Directions for this task :: Within the records below, reproduce without change the lines from the line that has "(** An HTTP" through the line that has "y : EndpointUrl", and only those.

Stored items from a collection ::

=== Begin Enclosure ===

(* ===== verification/Secrecy.v ===== *)
(** What the secret access key reaches: two runs of the same call, by clients
whose providers answer credentials that differ in nothing but the secret, are
compared ([src/client/request/signing.rs], [execute.rs] and [presign.rs]). The
requests they send are the same up to the digits of the signature, and whatever
answers do not depend on those digits leaves the same outcome, the same events
and the same retry quota. The file models no code of its own. *)

From S2P Require Import Prelude Text Errors Canonical SigV4 Endpoint Http Retry Quota Types Stream.
From S2P Require Import Download Protocol Response Credentials Config Request Execute Presign.
From stdpp Require Import options.
Local Open Scope Z_scope.

(** Credentials that differ in the secret access key only. *)
Definition same_but_secret (a b : Credentials.t) : Prop :=
  Credentials.access_key_id a = Credentials.access_key_id b /\
  Credentials.session_token a = Credentials.session_token b /\
  Credentials.expires_at a = Credentials.expires_at b /\
  is_empty (Credentials.secret_access_key a) = is_empty (Credentials.secret_access_key b).

Definition outcome_rel {E A B} (R : A -> B -> Prop) (a : result E A) (b : result E B) : Prop :=
  match a, b with
  | Ok a, Ok b => R a b
  | Err e, Err e' => e = e'
  | _, _ => False
  end.

Definition providers_alike `{World} (p q : CredentialsProvider) : Prop :=
  forall w, outcome_rel same_but_secret (p w) (q w).

(** Two texts that differ in the 64 digits after a tag, if at all. *)
Definition same_but_signature (tag a b : string) : Prop :=
  exists before s t, a = before +:+ tag +:+ s /\ b = before +:+ tag +:+ t /\
    slen s = 64 /\ slen t = 64 /\ str_all is_lower_hex s = true /\ str_all is_lower_hex t = true.

(** Headers, and requests, that differ in the signature only. *)
Definition headers_alike `{Http} (a b : HeaderMap) : Prop :=
  (forall k, k <> "authorization" -> hm_get_all a k = hm_get_all b k) /\
  exists v w, hm_get_all a "authorization" = [v] /\ hm_get_all b "authorization" = [w] /\
    same_but_signature ", Signature=" (hv_bytes v) (hv_bytes w).

Definition requests_alike `{Http} `{HttpUri} (a b : Request) : Prop :=
  rq_method a = rq_method b /\ rq_uri a = rq_uri b /\ rq_body a = rq_body b /\
  headers_alike (rq_headers a) (rq_headers b).

(** The client with another provider. *)
Definition with_provider `{HttpUri} `{World} `{Http} (p : CredentialsProvider) (c : S3Client)
  : S3Client :=
  let s := config c in
  {| config := S3Config.Mk (S3Config.endpoint s) (S3Config.region s) (S3Config.bucket s)
       (S3Config.addressing_style s) (S3Config.connect_timeout s) (S3Config.attempt_timeout s)
       (S3Config.operation_timeout s) (S3Config.idle_body_timeout s)
       (S3Config.max_xml_response_size s) (S3Config.max_error_response_size s)
       (S3Config.retry_policy s) (S3Config.user_agent s) p (S3Config.observer s);
     transport := transport c |}.

(** An HTTP client whose answers do not depend on the signature's digits. *)
Definition indifferent `{HttpUri} `{World} `{Http} (env : Attempt) : Prop :=
  forall a b timeout, requests_alike a b -> http_client env a timeout = http_client env b timeout.

Definition sent_alike `{HttpUri} `{Http} (x y : EndpointUrl * string * Request) : Prop :=
  x.1 = y.1 /\ requests_alike x.2 y.2.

=== End Enclosure ===

Response for this exercise ::
(** An HTTP client whose answers do not depend on the signature's digits. *)
Definition indifferent `{HttpUri} `{World} `{Http} (env : Attempt) : Prop :=
  forall a b timeout, requests_alike a b -> http_client env a timeout = http_client env b timeout.

Definition sent_alike `{HttpUri} `{Http} (x y : EndpointUrl * string * Request) : Prop :=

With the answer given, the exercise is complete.